Every line of the records below from the line with "[destruct (ConfigManager.orElse (ShortcutKey.enabled" up to and including the line with "(destruct (Nat.ltb _ _);" must be reproduced exactly, and no line outside that range.

Stored data:
==============================

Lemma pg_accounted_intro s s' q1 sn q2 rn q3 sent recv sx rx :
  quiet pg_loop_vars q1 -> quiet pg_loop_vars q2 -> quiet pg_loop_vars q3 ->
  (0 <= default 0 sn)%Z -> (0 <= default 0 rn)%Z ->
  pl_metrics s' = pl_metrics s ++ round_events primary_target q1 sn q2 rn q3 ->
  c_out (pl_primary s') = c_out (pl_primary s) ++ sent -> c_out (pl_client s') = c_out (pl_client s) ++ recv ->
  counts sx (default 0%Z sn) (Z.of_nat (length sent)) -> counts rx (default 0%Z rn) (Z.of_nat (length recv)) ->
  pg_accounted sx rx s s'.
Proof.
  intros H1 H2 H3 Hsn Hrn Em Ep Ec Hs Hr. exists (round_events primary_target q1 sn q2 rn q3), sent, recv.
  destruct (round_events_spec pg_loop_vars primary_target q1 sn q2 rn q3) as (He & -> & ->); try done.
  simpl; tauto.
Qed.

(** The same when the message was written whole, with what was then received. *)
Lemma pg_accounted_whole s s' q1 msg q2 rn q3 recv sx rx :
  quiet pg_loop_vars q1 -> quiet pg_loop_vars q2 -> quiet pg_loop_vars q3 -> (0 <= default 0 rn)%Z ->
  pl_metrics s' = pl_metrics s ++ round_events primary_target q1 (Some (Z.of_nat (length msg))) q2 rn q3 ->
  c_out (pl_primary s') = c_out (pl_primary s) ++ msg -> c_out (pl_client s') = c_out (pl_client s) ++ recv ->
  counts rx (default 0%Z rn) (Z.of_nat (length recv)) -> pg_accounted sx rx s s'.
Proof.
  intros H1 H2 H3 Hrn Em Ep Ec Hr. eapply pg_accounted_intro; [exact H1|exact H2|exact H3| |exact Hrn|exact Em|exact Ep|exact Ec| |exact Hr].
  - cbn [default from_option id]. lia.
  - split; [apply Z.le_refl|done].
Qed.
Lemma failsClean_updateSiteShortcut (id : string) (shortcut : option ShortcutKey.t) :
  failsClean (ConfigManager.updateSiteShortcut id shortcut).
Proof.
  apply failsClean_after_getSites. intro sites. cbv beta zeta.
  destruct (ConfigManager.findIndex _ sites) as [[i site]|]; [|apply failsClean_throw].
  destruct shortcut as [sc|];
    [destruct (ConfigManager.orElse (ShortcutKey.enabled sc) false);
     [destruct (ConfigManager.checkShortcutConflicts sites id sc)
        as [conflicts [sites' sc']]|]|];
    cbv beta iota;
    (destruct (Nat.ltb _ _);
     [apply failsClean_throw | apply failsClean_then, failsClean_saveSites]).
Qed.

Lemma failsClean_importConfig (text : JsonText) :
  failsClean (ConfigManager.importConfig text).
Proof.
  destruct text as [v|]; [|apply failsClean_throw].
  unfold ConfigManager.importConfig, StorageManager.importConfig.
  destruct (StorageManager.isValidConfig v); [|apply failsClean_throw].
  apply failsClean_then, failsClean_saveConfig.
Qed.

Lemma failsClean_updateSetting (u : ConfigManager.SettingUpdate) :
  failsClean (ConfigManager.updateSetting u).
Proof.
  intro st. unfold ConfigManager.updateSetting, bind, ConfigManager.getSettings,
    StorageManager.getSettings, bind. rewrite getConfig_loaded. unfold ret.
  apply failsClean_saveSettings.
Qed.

==============================

TASK RESPONSE:
    [destruct (ConfigManager.orElse (ShortcutKey.enabled sc) false);
     [destruct (ConfigManager.checkShortcutConflicts sites id sc)
        as [conflicts [sites' sc']]|]|];
    cbv beta iota;
    (destruct (Nat.ltb _ _);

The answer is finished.